In Cedar Park, the kids might not be as alright as one would suspect. The suburban town was disturbed on Sept. 3 when a 19-year-old boy with a mental disability was viciously attacked in a local park by a group of five young men (ages ranging from juveniles to 21). An arrest affidavit explains how the victim was beaten, written on and burned.

Soon after, the assailants choked the victim until he passed out, and urinated on his unconscious body.

    In a world where obscene violence is so commonplace, what becomes the most uncanny tragedy: the fact that young individuals could actually do this to each other, or that society is becoming less and less shocked when they do?

    When writer Truman Capote strolled into the tiny Kansas town of Holcomb researching the then-recent Clutter murders, the community was in a state of disillusion. What happened in 1959 was an alien travesty, but to us it’s just another week, another episode of “CSI: Miami.” The public’s exposure to violence is omnipresent, yet television merely mirrors the state of the world, portraying a scripted scene of modern day. Essentially, society has become numb to these kinds of brutal crimes.

    Why the youth has become so prone to violence probably has a number of reasons, from peer pressure to an utter disregard for authority. However, the root of all the hysterics seems to be an inability to accept differences. The educating of  youth on the importance of diversity in culture should be more present in classrooms and living rooms.

The civil rights movement of the 1960s was fueled by youthful perseverance. As of late, revolts (at least in America) have become more mindless, rotten with nihilism, than revolutionary. Compared to the riots of the underclass in Britain and the revolts of the disposed in the Middle East, one must wonder what we are fighting each other for.    

    If convicted of the third degree felony of injury to a disabled person, the assailants from Cedar Park could face two to 20 years in prison. If those convicted get anywhere near the minimum sentence, there will probably be public outrage, and the maximum might feel like blunt force trauma.
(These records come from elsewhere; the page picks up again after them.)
(* ===== verification/MsgKeep.v ===== *)
(** * System V message queues: what keeps the invariant

    One lemma per kind of change: of one queue and its sleepers, of a frame that is in no
    queue, of the whole array. *)

From stdpp Require Import prelude numbers list gmap.
From Stdlib Require Import ZArith Lia.
From S2P Require Import Prelude Ipc IpcFacts Msg MsgFacts MsgSystem MsgSteps.

#[local] Set Default Goal Selector "!".
#[local] Open Scope Z_scope.

Module MsgKeep.
Import Ipc IpcFacts Msg MsgFacts MsgSystem MsgSteps.

(** ** Sums *)

Lemma msum_fmap {A} (f : A → Z) (m m' : gmap Z A) : f <$> m' = f <$> m → msum f m' = msum f m.
Proof.
  intros H. assert (∀ m : gmap Z A, msum f m = msum id (f <$> m)) as E.
  { intros m0. unfold msum. by rewrite map_fold_fmap. }
  by rewrite !E, H.
Qed.

Lemma msum_alike {A} (f : A → Z) (m m' : gmap Z A) :
  (∀ t, f <$> m' !! t = f <$> m !! t) → msum f m' = msum f m.
Proof. intros H. apply msum_fmap. apply map_eq. intros t. rewrite !lookup_fmap. apply H. Qed.

Lemma msum_nonneg {A} (f : A → Z) (m : gmap Z A) : (∀ t x, m !! t = Some x → 0 <= f x) → 0 <= msum f m.
Proof.
  intros H. unfold msum. apply (map_fold_weak_ind (λ n m, (∀ t x, m !! t = Some x → 0 <= f x) → 0 <= n)); [done| |done].
  intros t x m' r Ht IH Hm. pose proof (Hm t x (lookup_insert_eq _ _ _)).
  assert (0 <= r); [|lia]. apply IH. intros u y Hu. apply (Hm u y).
  rewrite lookup_insert_ne; [done|]. intros ->. congruence.
Qed.

Lemma slot_sum_nonneg f ids : (∀ i q, obj ids i = Some q → 0 <= f q) → 0 <= slot_sum f ids.
Proof.
  intros H. rewrite slot_sum_def. apply lsum_nonneg. intros i _. unfold slot_val. destruct (obj ids i) eqn:E; [eauto|lia].
Qed.

Definition mem_nonneg (w : msg_msg → Z) : Prop := ∀ m, msg_ok m → 0 <= w m.

Lemma lsum_msgs w l : mem_nonneg w → Forall msg_ok l → 0 <= lsum w l.
Proof.
  intros Hw Hl. apply lsum_nonneg. intros m Hm. apply Hw. by eapply Forall_forall.
Qed.

Lemma weight_parts w s : mem_nonneg w → sys_ok s →
  0 <= msum (slot_weight w) (receivers s) ∧ 0 <= msum (λ x, w (s_msg x)) (senders s) ∧
  ∀ i q, obj (msg_ids s) i = Some q → 0 <= lsum w (q_messages q).
Proof.
  intros Hw Hs. split_and!.
  - apply msum_nonneg. intros t x Hx. unfold slot_weight.
    pose proof (so_rcv _ Hs t x Hx) as [_ H]. destruct (r_msg x); [lia| |lia]. apply Hw, H.
  - apply msum_nonneg. intros t x Hx. pose proof (so_snd _ Hs t x Hx) as (_ & H & _). by apply Hw.
  - intros i q Hq. apply lsum_msgs; [done|]. apply (so_queue _ Hs i q Hq).
Qed.

Lemma msg_mem_nonneg : mem_nonneg msg_mem.
Proof. intros m Hm%msg_ok_size. unfold msg_mem. lia. Qed.

Lemma lsum_mem l : lsum msg_mem l = 24 * Z.of_nat (length l) + lsum m_ts l.
Proof. induction l as [|m l IH]; [done|]. cbn -[Z.mul]. unfold lsum, msg_mem in *. cbn -[Z.mul]. lia. Qed.

(** The counts of a queue do not wrap around. *)
Lemma queue_bounds s i q :
  sys_ok s → obj (msg_ids s) i = Some q →
  0 <= q_cbytes q ∧ 0 <= q_qnum q ∧ 24 * q_qnum q + q_cbytes q <= weight msg_mem s.
Proof.
  intros Hs Hq. destruct (weight_parts _ s msg_mem_nonneg Hs) as (H1 & H2 & H3).
  pose proof (so_queue _ Hs i q Hq) as Hqo. pose proof (queue_small _ _ _ (so_ids _ Hs) Hq) as [Hi _].
  pose proof (slot_sum_ge (λ q, lsum msg_mem (q_messages q)) _ i q H3 Hi Hq) as H4. cbn beta in H4.
  rewrite (qo_num _ _ _ _ _ Hqo), (qo_bytes _ _ _ _ _ Hqo). rewrite lsum_mem in H4.
  pose proof (lsum_msgs m_ts _ msg_ok_size (qo_msgs _ _ _ _ _ Hqo)). unfold weight. lia.
Qed.

(** A task waits in one queue only. *)
Lemma rcv_elsewhere s t i q j y : sys_ok s → obj (msg_ids s) i = Some q →
  obj (msg_ids s) j = Some y → j ≠ i → t ∈ q_receivers y → t ∉ q_receivers q.
Proof.
  intros Hs Hi Hj Hne Ht Hq.
  destruct (qo_rcv _ _ _ _ _ (so_queue _ Hs _ _ Hj) t Ht) as (x & Hx & _ & Ex & _).
  destruct (qo_rcv _ _ _ _ _ (so_queue _ Hs _ _ Hi) t Hq) as (x' & Hx' & _ & Ex' & _).
  rewrite Hx in Hx'. injection Hx' as <-. rewrite Ex in Ex'. by eapply Hne, qident_inj; [apply Hs|..].
Qed.

Lemma snd_elsewhere s t i q j y : sys_ok s → obj (msg_ids s) i = Some q →
  obj (msg_ids s) j = Some y → j ≠ i → t ∈ q_senders y → t ∉ q_senders q.
Proof.
  intros Hs Hi Hj Hne Ht Hq.
  destruct (qo_snd _ _ _ _ _ (so_queue _ Hs _ _ Hj) t Ht) as (x & Hx & _ & Ex & _).
  destruct (qo_snd _ _ _ _ _ (so_queue _ Hs _ _ Hi) t Hq) as (x' & Hx' & _ & Ex' & _).
  rewrite Hx in Hx'. injection Hx' as <-. rewrite Ex in Ex'. by eapply Hne, qident_inj; [apply Hs|..].
Qed.

(** ** Changing one queue *)

Record queue_change (s s' : msys) (i : nat) (q q' : msg_queue) : Prop := {
  qc_old : obj (msg_ids s) i = Some q;
  qc_ids : ids_ok (msg_ids s');
  qc_obj : ∀ j, obj (msg_ids s') j = if decide (j = i) then Some q' else obj (msg_ids s) j;
  qc_ptr : q_ptr q' = q_ptr q;
  qc_ident : qident i q' = qident i q;
  (* frames elsewhere *)
  qc_rcv : ∀ t x, receivers s !! t = Some x → t ∉ q_receivers q → receivers s' !! t = Some x;
  qc_snd : ∀ t x, senders s !! t = Some x → t ∉ q_senders q → senders s' !! t = Some x;
  qc_asleep : ∀ t, t ∈ asleep s' → t ∈ asleep s ∨ receivers s !! t = None ∧ senders s !! t = None;
  (* the queue, and the frames that changed *)
  qc_queue : queue_ok (receivers s') (senders s') (asleep s') i q';
  qc_rcv' : ∀ t x, receivers s' !! t = Some x →
    receivers s !! t = Some x ∧ t ∉ q_receivers q ∨ rcv_ok (msg_ids s') (asleep s') t x;
  qc_snd' : ∀ t x, senders s' !! t = Some x →
    senders s !! t = Some x ∧ t ∉ q_senders q ∨ snd_ok (msg_ids s') (asleep s') t x;
  qc_one : ∀ t x, receivers s' !! t = Some x → senders s' !! t = None
}.

Section change.
Context (s s' : msys) (i : nat) (q q' : msg_queue).
Context (Hs : sys_ok s) (Hc : queue_change s s' i q q').

Lemma change_sum f : slot_sum f (msg_ids s') = slot_sum f (msg_ids s) - f q + f q'.
Proof.
  rewrite (slot_sum_change f (msg_ids s) (msg_ids s') i).
  - unfold slot_val. rewrite (qc_obj _ _ _ _ _ Hc), decide_True by done. by rewrite (qc_old _ _ _ _ _ Hc).
  - by apply (queue_small _ _ _ (so_ids _ Hs) (qc_old _ _ _ _ _ Hc)).
  - intros j Hj. by rewrite (qc_obj _ _ _ _ _ Hc), decide_False.
Qed.

Lemma change_live p : live (msg_ids s') p = live (msg_ids s) p.
Proof. unfold live. rewrite change_sum. unfold holds_ptr. rewrite (qc_ptr _ _ _ _ _ Hc). lia. Qed.

Lemma change_weight w :
  weight w s' = weight w s - lsum w (q_messages q) + lsum w (q_messages q')
    + (msum (slot_weight w) (receivers s') - msum (slot_weight w) (receivers s))
    + (msum (λ x, w (s_msg x)) (senders s') - msum (λ x, w (s_msg x)) (senders s)).
Proof. unfold weight. rewrite change_sum. lia. Qed.

Lemma change_queues j y :
  obj (msg_ids s') j = Some y → queue_ok (receivers s') (senders s') (asleep s') j y.
Proof.
  rewrite (qc_obj _ _ _ _ _ Hc). destruct (decide (j = i)) as [->|Hne].
  { intros [= <-]. apply Hc. }
  intros Hj. pose proof (so_queue _ Hs _ _ Hj) as [M N B RN R SN S]. split; try done.
  - intros t Ht. destruct (R t Ht) as (x & Hx & Hr). exists x. split; [|done].
    apply (qc_rcv _ _ _ _ _ Hc); [done|]. eapply (rcv_elsewhere s); [done|apply Hc|done..].
  - intros t Ht. destruct (S t Ht) as (x & Hx & ? & ? & ? & Hroom). exists x. split_and!; try done.
    + apply (qc_snd _ _ _ _ _ Hc); [done|]. eapply (snd_elsewhere s); [done|apply Hc|done..].
    + intros Ha. apply Hroom. destruct (qc_asleep _ _ _ _ _ Hc t Ha) as [?|[_ ?]]; [done|congruence].
Qed.

Lemma change_rcv t x : receivers s' !! t = Some x → rcv_ok (msg_ids s') (asleep s') t x.
Proof.
  intros Hx. destruct (qc_rcv' _ _ _ _ _ Hc t x Hx) as [[Hold Hn]|?]; [|done].
  destruct (so_rcv _ Hs t x Hold) as [Hz Hr]. split; [done|].
  assert (t ∉ asleep s → t ∉ asleep s') as Ha.
  { intros Hna H. destruct (qc_asleep _ _ _ _ _ Hc t H) as [?|[? _]]; [done|congruence]. }
  destruct (r_msg x); [|destruct Hr; auto|auto].
  destruct Hr as (j & y & Hj & Ht). exists j, y. split; [|done]. rewrite (qc_obj _ _ _ _ _ Hc).
  rewrite decide_False; [done|]. intros ->. rewrite (qc_old _ _ _ _ _ Hc) in Hj. by injection Hj as <-.
Qed.

Lemma change_snd t x : senders s' !! t = Some x → snd_ok (msg_ids s') (asleep s') t x.
Proof.
  intros Hx. destruct (qc_snd' _ _ _ _ _ Hc t x Hx) as [[Hold Hn]|?]; [|done].
  destruct (so_snd _ Hs t x Hold) as (H0 & Hm & Hz & Hl). split_and!; [done..|].
  destruct (s_linked x).
  - destruct Hl as (j & y & Hj & Ht). exists j, y. split; [|done]. rewrite (qc_obj _ _ _ _ _ Hc).
    rewrite decide_False; [done|]. intros ->. rewrite (qc_old _ _ _ _ _ Hc) in Hj. by injection Hj as <-.
  - destruct Hl as [Hl Ha]. split; [by rewrite change_live|]. intros H.
    destruct (qc_asleep _ _ _ _ _ Hc t H) as [?|[_ ?]]; [done|congruence].
Qed.

Lemma sys_change :
  (∀ p, refs s' !! p = if refcount s' p =? 0 then None else Some (refcount s' p)) →
  pieces s' = weight msg_pieces s' → weight msg_mem s' < 2 ^ 32 →
  msg_bytes s' = sgn32 (slot_sum q_cbytes (msg_ids s) - q_cbytes q + q_cbytes q') →
  msg_hdrs s' = sgn32 (slot_sum q_qnum (msg_ids s) - q_qnum q + q_qnum q') → sys_ok s'.
Proof.
  intros Hr Hp Hm Hb Hh. split; try done.
  - apply Hc.
  - apply change_queues.
  - apply change_rcv.
  - apply change_snd.
  - apply (qc_one _ _ _ _ _ Hc).
  - intros p. rewrite change_live. apply Hs.
  - by rewrite change_sum.
  - by rewrite change_sum.
Qed.
End change.

(** ** Dropping frames that are in no queue *)

Lemma sys_drop s s' :
  sys_ok s → msg_ids s' = msg_ids s → asleep s' ⊆ asleep s →
  receivers s' ⊆ receivers s → senders s' ⊆ senders s →
  (∀ t x, receivers s !! t = Some x → r_msg x = RWait → receivers s' !! t = Some x) →
  (∀ t x, senders s !! t = Some x → s_linked x = true → senders s' !! t = Some x) →
  (∀ p, refs s' !! p = if refcount s' p =? 0 then None else Some (refcount s' p)) →
  pieces s' = weight msg_pieces s' → weight msg_mem s' < 2 ^ 32 →
  msg_bytes s' = msg_bytes s → msg_hdrs s' = msg_hdrs s → sys_ok s'.
Proof.
  intros Hs Hi HA HR HS Hr Hsn Hrefs Hp Hm Hb Hh. split; rewrite ?Hi; try done.
  - apply Hs.
  - intros i q Hq. destruct (so_queue _ Hs i q Hq) as [M N B RN R SN S]. split; try done.
    + intros t Ht. destruct (R t Ht) as (x & Hx & ? & ? & ? & ?). exists x. split; [by apply Hr|done].
    + intros t Ht. destruct (S t Ht) as (x & Hx & ? & ? & ? & Hroom). exists x.
      split_and!; [by apply Hsn|done..|]. intros Ha. apply Hroom. by apply HA.
  - intros t x Hx. destruct (so_rcv _ Hs t x) as [Hz H]; [by eapply lookup_weaken|]. split; [done|].
    destruct (r_msg x); [done| |].
    + destruct H. split; [done|]. intros H'. by apply HA in H'.
    + intros H'. by apply HA in H'.
  - intros t x Hx. destruct (so_snd _ Hs t x) as (H0 & Hmx & Hz & H); [by eapply lookup_weaken|].
    split_and!; [done..|]. destruct (s_linked x); [done|]. destruct H. split; [done|].
    intros H'. by apply HA in H'.
  - intros t x Hx. destruct (senders s' !! t) as [y|] eqn:E; [|done].
    assert (senders s !! t = None) by (apply (so_one _ Hs t x); by eapply lookup_weaken).
    assert (senders s !! t = Some y) by (by eapply lookup_weaken). congruence.
  - apply Hs.
  - rewrite Hb. apply Hs.
  - rewrite Hh. apply Hs.
Qed.

End MsgKeep.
However, in light of the general indifference of many and to protect the rights of the disabled, a bit of tough love may be necessary to prove that senseless hate is wrong.

    If a census of young adults who have used the phrase “that’s retarded” was taken, the findings would be immense. The phrase has become such a nonchalant slip of the tongue that it largely goes unnoticed. When a person uses that phrase, they promote the actions of the attackers in Cedar Park. The sad reality is that no one realizes what they are doing when they say it. The grim spectacle of violence in youth culture is so crystal clear that we can’t even see it.